A ligação entre o Afeganistão e o Irã vai além das fronteiras. Há quase 300 anos atrás, o Afeganistão era ligado no mesmo território que o Irã; Também falavam a mesma língua, Farsi.  Os afegãos que discordam das atitudes e dos conversadores radicais.

A população afegã tem uma relação especial com o Irã. Há 250 anos o Afeganistão foi parte do Irã, quando dividiu a língua (farsi), a religião e uma história comum. Os afegãos são muito próximos culturalmente, além de dividir uma larga fronteira com o país. Hoje há milhões de imigrantes afegãos no Irã. 

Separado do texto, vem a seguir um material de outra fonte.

Lemma abs_with_stat v sz mt e s m a :
  abs v e = Some a -> getN e sz = Some s -> getN e mt = Some m ->
  abs (with_stat sz mt v) e = Some {| a_frn := a_frn a; a_parent := a_parent a; a_name := a_name a; a_flags := a_flags a;
    a_size := s; a_mtime := m; a_next := a_next a |}.
Proof.
  intros Ha Hs Hm. unfold abs in *. change (alive (with_stat sz mt v) e) with (alive v e).
  destruct (decide (alive v e)); [|done]. simpl.
  repeat (apply bind_Some in Ha as (? & E & Ha); try (rewrite E; simpl); try clear E).
  simplify_eq. rewrite Hs. simpl. rewrite Hm. simpl. done.
Qed.

Lemma wp_set_stat v f size mtime Q :
  vol_ok v -> (forall v', stat_post v f size mtime v' -> (forall k, space v k -> space v' k) -> Q tt v') -> wp (set_stat f size mtime) Q v.
Proof.
  intros Hv HQ. unfold set_stat, head_of. apply wp_bind, wp_bind, wp_get.
  destruct (head_cases v f Hv) as [(h & f' & Hg & Hf & Ha & Hlf & Hyes & Hno)|(Hg & Hnor & Hno)]; rewrite Hg.
  2: { apply wp_ret, wp_ret, HQ; [|done]. split; [done|]. split; [done|]. exists false. intros e. split; [by intros ?%Hno|done]. }
  apply wp_bind. wp_get_col. apply wp_ret. destruct (N.eqb_spec f' f) as [->|Hne].
  2: { specialize (Hno Hne). apply wp_ret, HQ; [|done]. split; [done|]. split; [done|]. exists false. intros e. split; [by intros ?%Hno|done]. }
  destruct (links_found _ _ _ Hv Hg) as (l & f1 & Hs & Hnd & Hr & Hin & Hfr).
  assert (Hl : forall e, e ∈ h :: l <-> link_of v f e) by (intros e; rewrite Hin; by apply (link_of_record v _ f h)).
  destruct (alive_cols _ _ _ _ _ _ _ _ (proj1 Hv) Ha) as (_ & _ & _ & fl & _ & _ & _ & _ & _ & _ & Efl & _).
  pose proof (i_cols _ _ _ _ _ _ _ (proj1 Hv)) as Hc. unfold cols_ok in Hc.
  apply wp_bind. wp_get_col. apply wp_bind, wp_get. eapply (wp_stat_loop (negb (contains fl DIR)) _ _ (h :: l)); [|exact Hs| |].
  { eapply chain_fuel; [apply Hv|done|]. intros e He%Hin. apply He. }
  { intros e (Hae & _)%Hin. pose proof (alive_lt _ _ _ _ _ _ _ e (proj1 Hv) Hae). unfold cap in *. lia. }
  intros sz mt L1 L2 E1 E2. apply HQ; [|intros k Hk; by destruct Hk].
  split; [apply vol_inv_stat; [done|unfold cap; lia..]|]. split; [by split|]. exists (contains fl DIR). intros e.
  destruct (decide (alive v e)) as [Hae|Hae].
  2: { split; [intros Hle; by apply link_alive in Hle|]. intros _. unfold abs. by rewrite !decide_False. }
  destruct (abs_total _ _ _ Hv Hae) as [a Habs]. rewrite Habs.
  assert (Hsm : getN e (c_size (entries v)) = Some (a_size a) /\ getN e (c_mtime (entries v)) = Some (a_mtime a)).
  { unfold abs in Habs. rewrite decide_True in Habs by done. repeat (apply bind_Some in Habs as (? & ? & Habs)). by simplify_eq. }
  destruct Hsm as [S1 S2]. split; intros Hle; specialize (E1 e); specialize (E2 e).
  - rewrite decide_True in E1 by (by apply Hl). rewrite decide_True in E2 by (by apply Hl). erewrite abs_with_stat; [reflexivity|exact Habs| |exact E2].
    rewrite E1. by destruct (contains fl DIR).
  - rewrite decide_False in E1 by (by rewrite Hl). rewrite decide_False in E2 by (by rewrite Hl). rewrite (abs_with_stat v sz mt e (a_size a) (a_mtime a) a); [by destruct a|done|congruence|congruence].
Qed.

(** The directory bit [reconcile_links] passes on. *)
Lemma wp_reconcile v f actual k Q :
  vol_ok v -> (forall t, t ∈ actual -> tparent t < cap v /\ small_name (wbytes (tname t))) -> space v (k + len actual) ->
  (forall v', (actual = [] -> exists ok, delete_post v f ok v') -> (actual <> [] -> chain_post v f actual v') -> space v' k -> Q tt v') ->
  wp (reconcile_links f actual) Q v.
Proof.
  intros Hv Htg Hsp HQ. destruct actual as [|t actual].
  - simpl. apply wp_bind. eapply wp_mono; [by apply wp_delete_frn|]. intros ok v' Hd. apply wp_ret, HQ; [eauto|done|].
    rewrite N.add_0_r in Hsp. destruct Hd as [_ Hd]. destruct ok; [|by destruct Hd as [-> _]].
    destruct Hd as (gone & _ & _ & R & _). by eapply removed_space.
  - unfold reconcile_links. apply wp_bind. apply wp_head_of; [done|]. intros o Ho _. apply wp_bind.
    assert (Hgo : forall d, wp (set_chain_links f d (t :: actual)) Q v).
    { intros d. eapply wp_set_chain_links; [exact Hv|done|exact Htg|exact Hsp|]. intros v' Hp Hsp'. by apply HQ. }
    destruct o as [h|]; [|by apply wp_ret]. apply wp_bind. pose proof (link_alive _ _ _ (Ho h eq_refl)) as Ha.
    destruct (alive_cols _ _ _ _ _ _ _ _ (proj1 Hv) Ha) as (_ & _ & _ & fl & _ & _ & _ & _ & _ & _ & Efl & _). wp_get_col. by apply wp_ret.
Qed.

(** A delete leaves the file no entries, and touches its record only. *)
Lemma delete_post_links v f ok v' :
  vol_ok v -> delete_post v f ok v' ->
  vol_ok v' /\ kept [record_number f] v v' /\
  exists ks, NoDup ks /\ (forall e, link_of v' f e <-> e ∈ ks) /\ chained v' f ks /\ Forall2 (link_done v f v') [] ks.
Proof.
  intros Hv [Hv' Hd]. split; [done|].
  assert (Hno : kept [record_number f] v v' /\ forall e, ~ link_of v' f e).
  { destruct ok.
    - destruct Hd as (gone & _ & Hin & R & Hno). split.
      + eapply removed_kept; [exact Hv| |exact R]. intros e He%Hin. by eapply link_of_is_record.
      + intros e He. apply (Hno e). by eapply link_of_is_record.
    - destruct Hd as [-> Hno]. split; [apply kept_refl|done]. }
  destruct Hno as [Hk Hno]. split; [exact Hk|]. exists []. split_and!; [constructor| |done|constructor].
  intros e. split; [by intros ?%Hno|by intros ?%not_elem_of_nil].
Qed.
End stat.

A situação no Afeganistão não é simples, já que é o resultado de muitos anos de discriminação e exploração por poderes de todo o mundo. Por muito tempo, o Afeganistão contribuiu para o tráfico de drogas, sendo o maior ‘exportador’ mundial de ópio, enquanto conservava uma imensa porcentagem da população faminta e privada de dignidade básica. 


Mohsen Makhmalbaf foi o cineasta mais militante contra o Talibã e discutiu isso profundamente em seus filmes. Seu documentário Alfabeto Afegão (2002) foi um projeto para discutir a educação como o único caminho de mudança da percepção frente aos problemas do subdesenvolvimento. 


O filme usa de uma câmera digital simples, o que ajuda a perceber um formato de documentário. A ideia do deslocamento provocado pelo exílio é bem potente, pois ela exige do expectador uma mentalidade longe do maniqueísmo tradicional. A maioria das críticas desse filme enfocam no carácter do drama, do subdesenvolvimento e de uma certa análise de uma "tristeza" e de um descaso. Não sei se foi essa a intenção do diretor, mas certamente há uma visão clara que estabelece divisões entre estabelecidos e os de fora. 


A jornalista afegã de volta ao seu país de origem, se sente perdida entre já ter sido do lugar, e ao mesmo tempo, não ser mais. O que faz com que ela possa observar a pobreza e o subdesenvolvimento como uma espécie de abandono e refúgio do mundo, uma situação de uma experiência que pôde apenas existir  consegue olhar a situação dos refugiados afegãos no Irã com o distanciamento do exílio. 

Por fim, termino dando minha opinião de que não há resposta certa, apenas o povo local que sofre com essas drásticas alterações de poder. O mais interessante é observar como isso está acontecendo de novo em 2021 com a volta do Talibã.  O fim das escolas para as meninas, fim do emprego para as mulheres, o que para mim não faz nenhum sentido. Se você quer uma "boa esposa", no caso, quanto mais estudo ela tiver, mais consciência, portanto, mais fiel a você ela vai ser. Esse é um bom recado para o Talibã manter suas mulheres para além do uso da força. A noção do estudo ser visto como uma noção "suja" também faz parte desse preconceito. 


Se o problema fosse a convivência com outros homens, porque não escolas onde as mulheres dão aulas para as mulheres, mesma coisa nas universidades? Seria uma saída para todos, mas não é isso que eles querem. E o outro lado, ocidental e golpista, espera na moita para invadir de novo o Afeganistão, como já fez a União Soviética de Brejnev, e os Estados Unidos de Bush por conta do petróleo. Para essa questão, não tem solução, pois é uma escravidão cultural que preserva os homens e queima as conquistas das mulheres, dizendo que são fruto do "internacionalismo".